_Exercise description_. Retype, word for word, every line from the one holding "backward : LossT → option Grads → Grads;" through the one holding "(** A path, as" in the entries below, both included, and only those lines.

_Dataset excerpts_.
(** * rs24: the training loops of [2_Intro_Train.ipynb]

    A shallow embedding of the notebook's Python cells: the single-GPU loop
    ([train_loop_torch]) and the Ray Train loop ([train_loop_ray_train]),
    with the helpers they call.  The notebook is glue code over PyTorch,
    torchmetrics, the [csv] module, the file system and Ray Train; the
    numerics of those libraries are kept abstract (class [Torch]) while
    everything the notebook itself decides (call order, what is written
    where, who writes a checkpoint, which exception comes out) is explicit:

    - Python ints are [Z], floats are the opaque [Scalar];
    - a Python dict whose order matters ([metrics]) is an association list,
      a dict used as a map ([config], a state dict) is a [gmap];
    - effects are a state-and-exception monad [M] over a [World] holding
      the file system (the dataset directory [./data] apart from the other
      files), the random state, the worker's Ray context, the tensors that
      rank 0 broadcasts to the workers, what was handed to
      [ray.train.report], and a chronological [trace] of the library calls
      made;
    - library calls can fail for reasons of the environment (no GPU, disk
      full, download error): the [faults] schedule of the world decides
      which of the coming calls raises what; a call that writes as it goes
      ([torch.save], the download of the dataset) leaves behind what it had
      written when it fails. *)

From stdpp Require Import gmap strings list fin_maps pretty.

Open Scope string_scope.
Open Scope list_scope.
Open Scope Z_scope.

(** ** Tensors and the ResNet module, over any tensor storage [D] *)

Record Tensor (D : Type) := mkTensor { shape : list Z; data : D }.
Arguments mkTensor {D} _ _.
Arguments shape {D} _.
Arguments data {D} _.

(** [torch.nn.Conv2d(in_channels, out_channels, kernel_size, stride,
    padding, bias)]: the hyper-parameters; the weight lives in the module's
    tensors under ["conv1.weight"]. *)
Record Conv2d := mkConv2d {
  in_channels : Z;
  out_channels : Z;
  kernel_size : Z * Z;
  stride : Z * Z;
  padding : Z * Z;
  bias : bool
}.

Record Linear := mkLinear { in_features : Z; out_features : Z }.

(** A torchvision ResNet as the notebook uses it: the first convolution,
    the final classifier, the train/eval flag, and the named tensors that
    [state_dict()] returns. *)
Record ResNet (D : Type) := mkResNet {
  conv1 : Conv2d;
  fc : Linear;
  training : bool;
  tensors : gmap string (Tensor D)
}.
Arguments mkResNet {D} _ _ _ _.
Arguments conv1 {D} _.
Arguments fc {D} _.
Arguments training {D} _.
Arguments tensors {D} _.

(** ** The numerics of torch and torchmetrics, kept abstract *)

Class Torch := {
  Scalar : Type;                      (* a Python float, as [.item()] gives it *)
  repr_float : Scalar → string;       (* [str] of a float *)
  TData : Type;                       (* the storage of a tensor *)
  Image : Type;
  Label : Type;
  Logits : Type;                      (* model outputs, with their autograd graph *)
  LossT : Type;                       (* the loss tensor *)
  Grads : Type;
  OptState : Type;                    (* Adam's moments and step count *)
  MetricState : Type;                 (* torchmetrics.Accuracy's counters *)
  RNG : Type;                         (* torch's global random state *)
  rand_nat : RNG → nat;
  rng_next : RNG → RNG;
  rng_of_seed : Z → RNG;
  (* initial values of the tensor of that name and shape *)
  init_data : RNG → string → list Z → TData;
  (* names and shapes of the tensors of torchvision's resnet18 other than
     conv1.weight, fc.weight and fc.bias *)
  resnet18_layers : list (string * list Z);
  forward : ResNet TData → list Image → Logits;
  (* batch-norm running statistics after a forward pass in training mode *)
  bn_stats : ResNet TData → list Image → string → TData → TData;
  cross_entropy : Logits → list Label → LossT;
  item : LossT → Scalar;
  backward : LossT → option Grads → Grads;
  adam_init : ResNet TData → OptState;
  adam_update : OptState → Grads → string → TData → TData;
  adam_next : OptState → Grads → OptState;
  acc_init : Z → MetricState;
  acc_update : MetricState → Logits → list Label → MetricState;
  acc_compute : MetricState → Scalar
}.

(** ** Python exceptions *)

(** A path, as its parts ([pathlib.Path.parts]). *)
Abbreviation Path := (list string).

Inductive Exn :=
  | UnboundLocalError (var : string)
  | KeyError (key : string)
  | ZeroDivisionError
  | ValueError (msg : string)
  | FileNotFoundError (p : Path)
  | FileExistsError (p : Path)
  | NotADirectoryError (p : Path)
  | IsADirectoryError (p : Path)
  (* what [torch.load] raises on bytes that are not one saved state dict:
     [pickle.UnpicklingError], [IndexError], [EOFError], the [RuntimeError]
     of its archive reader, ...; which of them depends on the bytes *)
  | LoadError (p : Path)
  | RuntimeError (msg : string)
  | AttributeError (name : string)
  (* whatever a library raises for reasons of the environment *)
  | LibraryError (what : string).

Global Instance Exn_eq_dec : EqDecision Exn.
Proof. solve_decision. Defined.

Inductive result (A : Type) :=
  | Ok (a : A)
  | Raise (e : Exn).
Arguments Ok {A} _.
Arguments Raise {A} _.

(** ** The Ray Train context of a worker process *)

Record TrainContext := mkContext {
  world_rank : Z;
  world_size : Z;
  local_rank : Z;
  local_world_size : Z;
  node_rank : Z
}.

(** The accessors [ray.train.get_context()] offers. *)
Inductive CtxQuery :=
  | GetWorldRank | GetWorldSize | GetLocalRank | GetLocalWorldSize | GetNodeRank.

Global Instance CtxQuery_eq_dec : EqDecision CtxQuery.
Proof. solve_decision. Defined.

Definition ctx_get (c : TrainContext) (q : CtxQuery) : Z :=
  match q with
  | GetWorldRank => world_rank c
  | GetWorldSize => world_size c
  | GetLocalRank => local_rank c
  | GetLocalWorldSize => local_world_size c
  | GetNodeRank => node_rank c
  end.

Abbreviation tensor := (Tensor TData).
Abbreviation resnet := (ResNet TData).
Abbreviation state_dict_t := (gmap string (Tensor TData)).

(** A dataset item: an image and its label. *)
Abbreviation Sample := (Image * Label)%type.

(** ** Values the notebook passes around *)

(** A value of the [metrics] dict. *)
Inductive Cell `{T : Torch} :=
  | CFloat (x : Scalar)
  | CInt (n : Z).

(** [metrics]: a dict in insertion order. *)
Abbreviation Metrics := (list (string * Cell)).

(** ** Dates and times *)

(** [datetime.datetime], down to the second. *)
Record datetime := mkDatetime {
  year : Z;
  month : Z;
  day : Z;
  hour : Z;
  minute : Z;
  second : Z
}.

_Task response_.
  backward : LossT → option Grads → Grads;
  adam_init : ResNet TData → OptState;
  adam_update : OptState → Grads → string → TData → TData;
  adam_next : OptState → Grads → OptState;
  acc_init : Z → MetricState;
  acc_update : MetricState → Logits → list Label → MetricState;
  acc_compute : MetricState → Scalar
}.

(** ** Python exceptions *)

(** A path, as its parts ([pathlib.Path.parts]). *)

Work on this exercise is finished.